Minimum de l’indemnité versée en cas de nullité du licenciement

 

Cass. Soc. 26/11/2014, n°13-22.789

 

Versement d’une indemnité au minimum égale aux salaires des 12 derniers mois en cas de nullité du licenciement

En l’espèce, un salarié a été engagé le 19 février 2007 par une société, en qualité d’électricien. Il a été licencié pour motif économique par lettre du 25 février 2010. Le licenciement a été déclaré nul et la cour d’appel, sur le fondement de l’article L.1235-3 du code du travail, a alloué une indemnité qui ne peut être inférieure aux salaires des douze derniers mois.

La Cour de Cassation devait se prononcer sur le montant de l’indemnité octroyée à un salarié en cas de nullité du licenciement. Pour elle, la cour d’appel a violé l’article L.1235-3 du code du travail en se référant à un montant minimum légal erroné. En effet, « l’article L. 1235-3 du code du travail dispose que l’indemnité ne peut être inférieure aux salaires des six derniers mois », et non douze mois de salaires !

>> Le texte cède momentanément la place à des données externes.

Lemma main_remaining_bound p : main_inv p -> (main_remaining p <= 24 + 2 * size (clients p.2))%nat.
Proof.
  intros [Hi _ _]. pose proof (subseteq_size _ _ (inv_active _ _ _ Hi)). unfold main_remaining, remaining.
  assert (start_rank (starting p.2) <= 14)%nat by (destruct (starting p.2); simpl; lia).
  assert (stop_rank (stopping p.2) <= 6)%nat by (destruct (stopping p.2); simpl; lia).
  assert (main_rank p.1 <= 3)%nat by (destruct p.1; simpl; lia). destruct (expiring p.2); lia.
Qed.

Lemma signalled_called p : signalled p -> called (stopping p.2) = true.
Proof. unfold signalled. destruct (p.1); [done|done|by intros ->|by intros [-> _]]. Qed.

Lemma main_step_remaining a p p' :
  main_inv p -> signalled p -> main_step c profiling a p = Some p' -> (main_remaining p' < main_remaining p)%nat.
Proof.
  intros [Hi _ _] Hg Hs. destruct (inv_called _ _ _ Hi (signalled_called _ Hg)) as [Hc _]. unfold main_remaining.
  apply main_step_cases in Hs as [(b & -> & Hb & _ & Hm & Hs)|Hs].
  - rw Hm. destruct (step_closing _ _ _ b p.2 p'.2 Hc Hs) as [_ Hlt]. lia.
  - unfold signalled in Hg. destruct a as [|failed| |failed|b]; destruct (p.1) eqn:Hp; try done;
      destruct Hs as [Hx ->]; simpl; lia.
Qed.

Lemma main_run_bounded actions p p' :
  main_inv p -> signalled p -> main_run c profiling actions p = Some p' ->
  (length actions + main_remaining p' <= main_remaining p)%nat /\ main_inv p' /\ signalled p'.
Proof.
  revert p. induction actions as [|a actions IH]; intros p Hi Hg Hr; cbn [main_run] in Hr; [by simplify_eq|].
  destruct (main_step c profiling a p) as [p1|] eqn:Hs; [|done]. cbn [mbind option_bind] in Hr.
  pose proof (main_step_remaining _ _ _ Hi Hg Hs).
  destruct (IH p1 (main_step_inv _ _ _ Hi Hs) (main_step_signalled _ _ _ Hg Hs) Hr) as (Hl & ? & ?).
  simpl. split_and!; [lia|done..].
Qed.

La cour d’appel raisonnait très certainement par rapport à l’article L.1235-11 du code du travail qui dispose, en cas de nullité du licenciement, que « lorsque le salarié ne demande pas la poursuite de son contrat de travail ou lorsque la réintégration est impossible, le juge octroie au salarié une indemnité à la charge de l’employeur qui ne peut être inférieure aux salaires des douze derniers mois ». Il est envisageable de penser qu’il y a eu une erreur matérielle de rédaction dans l’arrêt de la cour d’appel ; une erreur bien dommageable qui nécessite un renvoi devant une autre cour d’appel.